*** RECORDED INFORMATION ***
Lemma find_stored_spec stored boundary d :
  Forall (stored_ok d) stored ->
  match find_stored stored boundary old d e with
  | Some l => prepared l /\ position l <= boundary
  | None => Forall (fun s => boundary < byte (summary s) \/ prepare_for_edit s old d e = None) stored
  end.
Proof using Ho Hr Lo Ln Es Ee Et.
  induction 1 as [|s stored Hs H IH]; simpl; [constructor|].
  destruct (Z.leb_spec (byte (summary s)) boundary) as [Hle|Hlt].
  - destruct (prepare_for_edit s old d e) as [l|] eqn:El.
    + destruct (prepare_spec s d l Hs El) as [Hl Ep]. split; [done|].
      destruct Hs as (_ & Hb & _). lia.
    + destruct (find_stored stored boundary old d e); [done|]. constructor; [by right|done].
  - destruct (find_stored stored boundary old d e); [done|]. constructor; [by left|done].
Qed.

Lemma anchored_restart stored boundary d :
  Forall (stored_ok d) stored -> anchored stored old -> 0 <= boundary ->
  exists l, find_stored (reverse stored) boundary old d e = Some l /\ prepared l /\ position l <= boundary.
Proof using Ho Hr Lo Ln Es Ee Et.
  intros Hs (s & rest & -> & Hor) Hb.
  pose proof (find_stored_spec (reverse (s :: rest)) boundary d) as H.
  destruct (find_stored _ _ _ _ _) as [l|].
  - exists l. split; [done|]. apply H. by apply Forall_reverse.
  - exfalso. apply Forall_reverse in H; [|by apply Forall_reverse]. rewrite reverse_involutive in H.
    apply Forall_cons in H as [H _]. apply Forall_cons in Hs as [Hs _].
    destruct (prepare_origin s d Hs Hor) as [l El]. rewrite El in H.
    destruct Hs as (_ & Hby & _). rewrite Hby, (origin_position _ _ Hor) in H. destruct H; [lia|done].
Qed.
*** End of RECORDED INFORMATION ***
THE PROBLEM: Restate, please, word for word the span of records running from the first line to the line bearing "constructor; [by right|done].", both included, and nothing outside it.

ANSWER SPACE:
Lemma find_stored_spec stored boundary d :
  Forall (stored_ok d) stored ->
  match find_stored stored boundary old d e with
  | Some l => prepared l /\ position l <= boundary
  | None => Forall (fun s => boundary < byte (summary s) \/ prepare_for_edit s old d e = None) stored
  end.
Proof using Ho Hr Lo Ln Es Ee Et.
  induction 1 as [|s stored Hs H IH]; simpl; [constructor|].
  destruct (Z.leb_spec (byte (summary s)) boundary) as [Hle|Hlt].
  - destruct (prepare_for_edit s old d e) as [l|] eqn:El.
    + destruct (prepare_spec s d l Hs El) as [Hl Ep]. split; [done|].
      destruct Hs as (_ & Hb & _). lia.
    + destruct (find_stored stored boundary old d e); [done|]. constructor; [by right|done].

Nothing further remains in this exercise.